DESCRIPTION OF THE TASK:
Once you reach the line containing "Definition map_site_cameras (site" in the entries below, write out that line and each one after it down to the line containing "Some (cam_id c)", exactly and with nothing added.

####

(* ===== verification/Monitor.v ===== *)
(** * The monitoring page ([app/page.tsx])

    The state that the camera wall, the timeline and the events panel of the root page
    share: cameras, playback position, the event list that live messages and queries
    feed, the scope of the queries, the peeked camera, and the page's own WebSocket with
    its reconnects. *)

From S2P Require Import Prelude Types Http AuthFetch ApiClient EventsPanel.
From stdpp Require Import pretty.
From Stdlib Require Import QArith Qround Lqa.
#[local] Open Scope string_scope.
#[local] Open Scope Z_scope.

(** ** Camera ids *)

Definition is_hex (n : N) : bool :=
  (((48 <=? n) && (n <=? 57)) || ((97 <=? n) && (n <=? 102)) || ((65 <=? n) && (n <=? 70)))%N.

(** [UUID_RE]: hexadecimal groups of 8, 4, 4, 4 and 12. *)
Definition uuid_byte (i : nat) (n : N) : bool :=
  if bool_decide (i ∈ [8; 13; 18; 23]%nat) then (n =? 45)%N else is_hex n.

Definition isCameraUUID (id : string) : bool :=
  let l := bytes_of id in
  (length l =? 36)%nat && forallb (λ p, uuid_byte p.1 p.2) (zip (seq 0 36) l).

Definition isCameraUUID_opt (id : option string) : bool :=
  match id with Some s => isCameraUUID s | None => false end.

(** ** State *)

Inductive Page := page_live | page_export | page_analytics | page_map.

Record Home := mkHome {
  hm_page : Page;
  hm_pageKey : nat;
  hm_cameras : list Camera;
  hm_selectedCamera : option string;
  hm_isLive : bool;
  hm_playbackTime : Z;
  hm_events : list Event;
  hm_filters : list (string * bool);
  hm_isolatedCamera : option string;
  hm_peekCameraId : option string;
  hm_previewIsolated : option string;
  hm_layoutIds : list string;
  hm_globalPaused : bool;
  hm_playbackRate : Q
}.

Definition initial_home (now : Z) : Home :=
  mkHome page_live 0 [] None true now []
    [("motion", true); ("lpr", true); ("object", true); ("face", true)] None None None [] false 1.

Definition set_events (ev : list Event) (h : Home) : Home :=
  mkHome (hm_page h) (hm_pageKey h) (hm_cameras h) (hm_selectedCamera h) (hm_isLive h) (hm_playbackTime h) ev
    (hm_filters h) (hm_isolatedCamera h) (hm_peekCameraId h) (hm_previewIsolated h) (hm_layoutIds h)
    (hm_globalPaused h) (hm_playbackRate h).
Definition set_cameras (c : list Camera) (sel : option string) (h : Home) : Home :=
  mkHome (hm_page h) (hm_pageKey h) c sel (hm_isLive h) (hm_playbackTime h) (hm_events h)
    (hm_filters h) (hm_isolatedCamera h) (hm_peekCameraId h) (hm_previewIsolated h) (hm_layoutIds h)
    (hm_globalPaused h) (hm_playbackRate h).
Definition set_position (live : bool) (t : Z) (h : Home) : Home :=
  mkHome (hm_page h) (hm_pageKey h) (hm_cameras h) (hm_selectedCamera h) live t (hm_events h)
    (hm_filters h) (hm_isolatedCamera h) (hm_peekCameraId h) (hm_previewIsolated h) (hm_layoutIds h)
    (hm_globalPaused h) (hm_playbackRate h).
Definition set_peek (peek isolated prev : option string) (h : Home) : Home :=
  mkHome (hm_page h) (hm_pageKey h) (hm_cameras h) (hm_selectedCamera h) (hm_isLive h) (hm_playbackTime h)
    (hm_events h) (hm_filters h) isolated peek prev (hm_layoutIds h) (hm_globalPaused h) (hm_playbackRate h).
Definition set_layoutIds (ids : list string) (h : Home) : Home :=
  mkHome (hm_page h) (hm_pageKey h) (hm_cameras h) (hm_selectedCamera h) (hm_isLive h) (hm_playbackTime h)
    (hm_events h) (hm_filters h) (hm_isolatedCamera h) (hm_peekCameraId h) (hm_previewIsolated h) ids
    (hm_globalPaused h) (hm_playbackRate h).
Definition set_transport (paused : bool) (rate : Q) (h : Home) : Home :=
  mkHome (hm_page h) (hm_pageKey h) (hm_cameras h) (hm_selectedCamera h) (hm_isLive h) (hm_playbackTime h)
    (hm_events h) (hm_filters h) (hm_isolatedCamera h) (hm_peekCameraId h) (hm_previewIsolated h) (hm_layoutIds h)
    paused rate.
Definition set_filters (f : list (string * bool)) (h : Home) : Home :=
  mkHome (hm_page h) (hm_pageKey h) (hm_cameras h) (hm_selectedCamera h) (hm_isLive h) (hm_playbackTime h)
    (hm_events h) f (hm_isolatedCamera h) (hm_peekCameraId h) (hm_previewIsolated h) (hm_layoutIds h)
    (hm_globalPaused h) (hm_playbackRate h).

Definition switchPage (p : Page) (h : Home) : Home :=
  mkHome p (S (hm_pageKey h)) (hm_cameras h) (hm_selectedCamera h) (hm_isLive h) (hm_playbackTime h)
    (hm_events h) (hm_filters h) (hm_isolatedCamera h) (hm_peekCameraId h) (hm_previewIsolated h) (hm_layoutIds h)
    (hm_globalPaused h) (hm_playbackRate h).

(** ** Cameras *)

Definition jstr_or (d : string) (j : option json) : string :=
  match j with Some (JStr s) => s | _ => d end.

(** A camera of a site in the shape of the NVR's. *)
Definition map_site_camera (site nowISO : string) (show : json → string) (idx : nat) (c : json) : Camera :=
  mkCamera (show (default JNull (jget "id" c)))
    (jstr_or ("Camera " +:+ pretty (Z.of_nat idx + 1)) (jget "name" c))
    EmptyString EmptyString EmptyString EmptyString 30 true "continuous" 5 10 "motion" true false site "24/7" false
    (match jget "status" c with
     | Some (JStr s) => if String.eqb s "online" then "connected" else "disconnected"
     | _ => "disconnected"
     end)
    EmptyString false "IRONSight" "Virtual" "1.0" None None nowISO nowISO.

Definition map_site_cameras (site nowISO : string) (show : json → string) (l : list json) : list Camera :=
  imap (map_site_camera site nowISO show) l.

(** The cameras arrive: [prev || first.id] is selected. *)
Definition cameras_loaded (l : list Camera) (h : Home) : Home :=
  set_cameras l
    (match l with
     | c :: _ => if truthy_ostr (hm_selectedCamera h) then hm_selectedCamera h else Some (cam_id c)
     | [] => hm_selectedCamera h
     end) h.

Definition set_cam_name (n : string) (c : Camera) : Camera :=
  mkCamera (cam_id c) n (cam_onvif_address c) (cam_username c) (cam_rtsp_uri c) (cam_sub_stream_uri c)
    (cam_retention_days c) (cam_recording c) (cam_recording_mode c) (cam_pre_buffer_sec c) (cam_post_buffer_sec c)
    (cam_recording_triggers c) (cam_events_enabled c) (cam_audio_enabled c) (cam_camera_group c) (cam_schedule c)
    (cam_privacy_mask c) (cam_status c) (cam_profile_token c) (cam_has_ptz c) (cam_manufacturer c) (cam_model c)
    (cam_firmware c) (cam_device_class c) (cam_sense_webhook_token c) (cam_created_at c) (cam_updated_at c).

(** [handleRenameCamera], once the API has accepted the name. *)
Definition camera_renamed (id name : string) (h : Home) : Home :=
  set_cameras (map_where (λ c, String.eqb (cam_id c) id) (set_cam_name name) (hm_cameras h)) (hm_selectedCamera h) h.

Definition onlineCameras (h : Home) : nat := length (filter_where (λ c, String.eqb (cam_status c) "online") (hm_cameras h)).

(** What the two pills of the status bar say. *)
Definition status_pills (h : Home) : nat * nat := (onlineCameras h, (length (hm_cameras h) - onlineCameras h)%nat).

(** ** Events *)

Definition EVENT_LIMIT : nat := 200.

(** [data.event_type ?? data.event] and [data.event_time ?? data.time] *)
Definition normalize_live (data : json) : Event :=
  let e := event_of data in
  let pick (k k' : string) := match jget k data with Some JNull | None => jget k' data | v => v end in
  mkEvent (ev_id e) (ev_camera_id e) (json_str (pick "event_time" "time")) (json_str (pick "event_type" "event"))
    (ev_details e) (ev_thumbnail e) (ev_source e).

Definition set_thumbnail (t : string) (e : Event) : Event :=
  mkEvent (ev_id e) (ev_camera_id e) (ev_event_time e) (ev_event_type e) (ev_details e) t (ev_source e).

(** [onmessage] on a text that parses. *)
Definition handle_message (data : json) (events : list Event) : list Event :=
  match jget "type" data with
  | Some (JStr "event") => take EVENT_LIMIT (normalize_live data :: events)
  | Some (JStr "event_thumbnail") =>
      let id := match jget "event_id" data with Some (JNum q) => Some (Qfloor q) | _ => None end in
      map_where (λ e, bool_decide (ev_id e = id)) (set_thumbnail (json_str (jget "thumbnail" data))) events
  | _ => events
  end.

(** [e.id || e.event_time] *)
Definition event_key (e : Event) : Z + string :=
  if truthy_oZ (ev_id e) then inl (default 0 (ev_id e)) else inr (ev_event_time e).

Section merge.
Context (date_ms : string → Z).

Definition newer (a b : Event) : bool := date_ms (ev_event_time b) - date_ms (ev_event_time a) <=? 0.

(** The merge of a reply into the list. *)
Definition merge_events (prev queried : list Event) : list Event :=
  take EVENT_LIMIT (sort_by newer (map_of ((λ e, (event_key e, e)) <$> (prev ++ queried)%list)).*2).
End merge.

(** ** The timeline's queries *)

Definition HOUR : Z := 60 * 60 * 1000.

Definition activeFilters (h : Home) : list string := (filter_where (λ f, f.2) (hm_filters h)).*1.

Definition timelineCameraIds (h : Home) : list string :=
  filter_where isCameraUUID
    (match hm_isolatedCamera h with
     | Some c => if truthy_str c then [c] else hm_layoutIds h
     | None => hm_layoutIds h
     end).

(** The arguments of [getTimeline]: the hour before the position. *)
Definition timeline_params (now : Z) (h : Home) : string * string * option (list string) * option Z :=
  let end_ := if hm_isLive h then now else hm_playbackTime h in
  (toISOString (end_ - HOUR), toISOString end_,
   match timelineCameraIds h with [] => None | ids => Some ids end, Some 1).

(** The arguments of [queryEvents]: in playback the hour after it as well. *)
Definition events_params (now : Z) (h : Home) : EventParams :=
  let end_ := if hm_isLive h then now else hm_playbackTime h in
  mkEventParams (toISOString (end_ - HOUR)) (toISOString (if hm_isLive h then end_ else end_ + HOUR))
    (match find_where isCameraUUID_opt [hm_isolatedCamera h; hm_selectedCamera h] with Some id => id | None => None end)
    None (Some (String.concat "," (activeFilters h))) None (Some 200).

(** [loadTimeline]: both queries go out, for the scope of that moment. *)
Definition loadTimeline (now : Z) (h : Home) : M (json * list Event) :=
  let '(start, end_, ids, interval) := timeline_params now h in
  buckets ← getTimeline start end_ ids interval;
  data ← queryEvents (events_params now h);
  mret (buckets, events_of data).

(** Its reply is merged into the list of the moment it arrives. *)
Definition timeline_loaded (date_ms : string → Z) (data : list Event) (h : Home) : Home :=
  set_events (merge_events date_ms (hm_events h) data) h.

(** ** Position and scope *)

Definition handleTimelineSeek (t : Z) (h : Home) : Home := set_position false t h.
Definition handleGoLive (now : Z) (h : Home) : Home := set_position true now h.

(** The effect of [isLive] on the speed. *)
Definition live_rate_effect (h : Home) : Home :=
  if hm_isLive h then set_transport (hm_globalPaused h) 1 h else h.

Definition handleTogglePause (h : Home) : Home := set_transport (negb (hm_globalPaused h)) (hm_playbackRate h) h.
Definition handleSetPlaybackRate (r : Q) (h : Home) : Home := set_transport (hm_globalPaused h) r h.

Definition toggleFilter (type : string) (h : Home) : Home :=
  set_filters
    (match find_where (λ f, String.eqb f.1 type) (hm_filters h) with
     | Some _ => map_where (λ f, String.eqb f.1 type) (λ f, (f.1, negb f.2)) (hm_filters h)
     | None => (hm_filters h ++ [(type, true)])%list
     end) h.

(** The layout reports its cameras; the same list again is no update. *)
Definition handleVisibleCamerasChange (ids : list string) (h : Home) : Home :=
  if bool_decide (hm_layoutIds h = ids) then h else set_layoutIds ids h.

####

FINISHED TASK:
Definition map_site_cameras (site nowISO : string) (show : json → string) (l : list json) : list Camera :=
  imap (map_site_camera site nowISO show) l.

(** The cameras arrive: [prev || first.id] is selected. *)
Definition cameras_loaded (l : list Camera) (h : Home) : Home :=
  set_cameras l
    (match l with
     | c :: _ => if truthy_ostr (hm_selectedCamera h) then hm_selectedCamera h else Some (cam_id c)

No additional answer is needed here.